Items from a data source
__________

Lemma first_valid_ok w j :
  store_ok w -> is_Some (CacheLine.view (words w) j) -> CacheLine.find_first_valid_index (WHB.get_cacheline w) = Ok (Z.of_nat (first_word w)).
Proof.
  intros [Hwf _ _ _ (off & n & Hs)] Hj. rewrite CacheLine.find_first_valid_index_ok by done.
  apply (sp_words _ _ _ Hs) in Hj.
  pose proof (first_word_span w off n Hs ltac:(lia)) as Ho. unfold first_word, words, WHB.get_cacheline in *.
  destruct (List.find _ _) as [i|] eqn:E; [done|].
  apply (find_seq_none _ _ _ off) in E; [|destruct Hs; lia]. apply bool_decide_eq_false in E.
  exfalso. apply E, (sp_words _ _ _ Hs). destruct Hs; lia.
Qed.

(** The offset of index [j] inside the store. *)
Definition offset_of (w : WHB.t) (j : nat) : Z := Z.of_nat j - Z.of_nat (first_word w).

Lemma offset_ok w j :
  store_ok w -> is_Some (CacheLine.view (words w) j) ->
  u64 (Z.of_nat j - Z.of_nat (first_word w)) = offset_of w j /\ 0 <= offset_of w j < 16 /\
  exists n, WHB.get_size w = Ok n /\ offset_of w j < n.
Proof.
  intros [_ _ _ _ (off & n & Hs)] Hj. apply (sp_words _ _ _ Hs) in Hj.
  pose proof (first_word_span w off n Hs ltac:(lia)) as Ho.
  unfold offset_of. rewrite Ho. destruct Hs as [Hf Hsz Hw].
  unfold DATA_CHUNK_COUNT in *. split; [apply u64_id; unfold is_u64; lia|]. split; [lia|].
  exists (Z.of_nat n). split; [done|lia].
Qed.

Lemma word_index_view w d j : word_index w d = Some j -> CacheLine.view (words w) j = Some d.
Proof.
  intros E. apply find_seq_some in E as (_ & H & _). unfold CacheLine.holdsb in H.
  destruct (CacheLine.view (words w) j); [|done]. apply Z.eqb_eq in H. by subst.
Qed.

Lemma addr_index_view w a j : addr_index w a = Some j -> is_Some (CacheLine.view (words w) j).
Proof.
  intros E. apply find_seq_some in E as (_ & H & _). unfold CacheLine.pointsb in H.
  by destruct (CacheLine.view (words w) j).
Qed.

(** The second word of an address is in the store too. *)
Lemma addr_index_next w a j :
  addr_index w a = Some j -> is_Some (CacheLine.view (words w) (S j)).
Proof.
  intros E. apply find_seq_some in E as (_ & H & _). unfold CacheLine.pointsb in H.
  by destruct (CacheLine.view (words w) j), (CacheLine.view (words w) (S j)).
Qed.

Lemma get_gen_tick_ok w : store_ok w -> WHB.get_gen_tick w = Ok (WHB.genTick w).
Proof. intros H. unfold WHB.get_gen_tick. by rewrite (st_tick _ H). Qed.
Lemma store_path_hash_ok w : store_ok w -> WHB.get_path_hash w = Ok (WHB.pathHash w).
Proof. intros H. unfold WHB.get_path_hash. by rewrite (st_hash _ H). Qed.

(** ** What the search finds *)
Section Found.
Variable el : WHB.t -> bool.
Variable a : Z.
Variable line : CacheLine.t.

Definition find_addr (ws : list WHB.t) : option WHB.t :=
  List.find (fun w => el w && bool_decide (is_Some (addr_index w a))) ws.
Definition find_word (ws : list WHB.t) (d : Z) : option WHB.t :=
  List.find (fun w => el w && bool_decide (is_Some (word_index w d))) ws.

__________

Starting at the line in the records above that contains "Lemma addr_index_next w", output every line up to and including the last one, with nothing added.

● **Answer for this exercise**:
Lemma addr_index_next w a j :
  addr_index w a = Some j -> is_Some (CacheLine.view (words w) (S j)).
Proof.
  intros E. apply find_seq_some in E as (_ & H & _). unfold CacheLine.pointsb in H.
  by destruct (CacheLine.view (words w) j), (CacheLine.view (words w) (S j)).
Qed.

Lemma get_gen_tick_ok w : store_ok w -> WHB.get_gen_tick w = Ok (WHB.genTick w).
Proof. intros H. unfold WHB.get_gen_tick. by rewrite (st_tick _ H). Qed.
Lemma store_path_hash_ok w : store_ok w -> WHB.get_path_hash w = Ok (WHB.pathHash w).
Proof. intros H. unfold WHB.get_path_hash. by rewrite (st_hash _ H). Qed.

(** ** What the search finds *)
Section Found.
Variable el : WHB.t -> bool.
Variable a : Z.
Variable line : CacheLine.t.

Definition find_addr (ws : list WHB.t) : option WHB.t :=
  List.find (fun w => el w && bool_decide (is_Some (addr_index w a))) ws.
Definition find_word (ws : list WHB.t) (d : Z) : option WHB.t :=
  List.find (fun w => el w && bool_decide (is_Some (word_index w d))) ws.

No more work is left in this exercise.